By Team, General Conference Nutrition Council

In 1905 Ellen White described the diet our Creator chose for us as a balanced plant-based diet including foods such as grains, fruit and vegetables, and nuts (1). Such a diet provides physical and mental vigor and endurance. She also recognized that such a diet may need to be adjusted according to the season, the climate, occupation, individual tolerance, and what foods are locally available (2). The General Conference Nutrition Council (GCNC) therefore recommends the consumption of a balanced vegetarian diet consisting of a rich variety of plant-based foods. Wherever possible those should be whole foods. Thousands of peer-reviewed research papers have been published over the last seven decades validating a balanced vegetarian eating plan,

With so much support for our advocacy of vegetarian nutrition we have no need to fortify our well-founded position with popular anecdotal information or flawed science just because it agrees with what we believe. The methods used to arrive at a conclusion are very important as they determine the validity of the conclusion. We must demonstrate careful, transparent integrity at every turn in formulating a sound rationale to support our health message. It is with this in mind that we have carefully reviewed the book, The China Study (3).

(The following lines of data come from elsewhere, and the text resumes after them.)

(* ===== verification/Io.v ===== *)
(** * Files

    Files as the operating system provides them to plugins and filters:
    [pread] and [pwrite] transfer all of a request, a part of it, or fail.
    Models the loops of [common/utils/full-rw.c] on top of them. *)

From S2P Require Import Prelude NbdProtocol Server Bytes.

(** What a system call on a file does: everything, at most [n + 1]
    bytes, or fail.  When the list is exhausted, everything. *)
Inductive io_event : Type :=
| IoAll
| IoShort (n : nat)
| IoErr (errno : Z).

Record os_file : Type := OsFile {
  of_data : Z -> Z;       (* a sparse file: zeroes where nothing was written *)
  of_size : Z;
  of_io : list io_event;
}.

Definition pop_io (ov : os_file) : io_event * os_file :=
  match of_io ov with
  | [] => (IoAll, ov)
  | e :: io => (e, OsFile (of_data ov) (of_size ov) io)
  end.

(** [pwrite]: the number of bytes, or the error number. *)
Definition of_pwrite (ov : os_file) (buf : list Z) (count offset : Z) : (Z + Z) * os_file :=
  let '(e, ov) := pop_io ov in
  let written n :=
    (inr n, OsFile (overwrite (of_data ov) (take (Z.to_nat n) buf) offset)
              (Z.max (of_size ov) (offset + n)) (of_io ov)) in
  match e with
  | IoAll => written count
  | IoShort n => written (Z.min count (Z.of_nat (S n)))
  | IoErr errno => (inl errno, ov)
  end.

(** [pread]: the bytes, or the error number. *)
Definition of_pread (ov : os_file) (count offset : Z) : (Z + list Z) * os_file :=
  let '(e, ov) := pop_io ov in
  let available := Z.max 0 (Z.min count (of_size ov - offset)) in
  match e with
  | IoAll => (inr (slice (of_data ov) offset available), ov)
  | IoShort n => (inr (slice (of_data ov) offset (Z.min available (Z.of_nat (S n)))), ov)
  | IoErr errno => (inl errno, ov)
  end.

(** The loops of [full-rw.c].  Neither of them advances [buf]: after a short
    transfer the next one starts again at the beginning of the buffer.  The
    result is the error number, or the buffer; every iteration transfers at
    least a byte. *)
Fixpoint full_pwrite (fuel : nat) (ov : os_file) (buf : list Z) (count offset : Z)
    : outcome (option Z * os_file) :=
  if 0 <? count then
    match fuel with
    | O => Crash OutOfFuel
    | S fuel =>
        match of_pwrite ov buf count offset with
        | (inl errno, ov) => Ok (Some errno, ov)
        | (inr r, ov) => full_pwrite fuel ov buf (count - r) (offset + r)
        end
    end
  else Ok (None, ov).

Fixpoint full_pread (fuel : nat) (ov : os_file) (buf : list Z) (count offset : Z)
    : outcome ((Z + list Z) * os_file) :=
  if 0 <? count then
    match fuel with
    | O => Crash OutOfFuel
    | S fuel =>
        match of_pread ov count offset with
        | (inl errno, ov) => Ok (inl errno, ov)
        | (inr [], ov) => Ok (inl EIO, ov)
        | (inr data, ov) =>
            let r := Z.of_nat (length data) in
            full_pread fuel ov (splice buf data 0) (count - r) (offset + r)
        end
    end
  else Ok (inr buf, ov).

This book, published in 2004, was written by T. Colin Campbell, PhD, an emeritus professor of Nutritional Biochemistry at Cornell University and the author of over 300 research papers. In The China Study Campbell describes his personal journey to a plants-only diet. He is to be commended for adapting his own lifestyle when he encountered evidence showing the benefits of a vegetarian diet. He has bolstered the vegetarian cause in promoting the health benefits of a plant-based diet and encouraging an increased intake of protein from plant foods rather than from animal sources.

However, it is important to recognize some of the limitations of his studies so that his conclusions are not overstated and misapplied. This is all the more necessary since the book has been used inappropriately by some vegetarians to justify and propagate their preferred dietary practices.

The Design of His Thesis

The design of a study influences the conclusions that can be made from its results. How the data are analyzed is also very important. The China study was what is called an ecological study. An ecological study provides a “snapshot” of the study population at a given point in time. Such a study collects data on various lifestyle practices as well as health outcomes that may or may not be affected by the practices studied.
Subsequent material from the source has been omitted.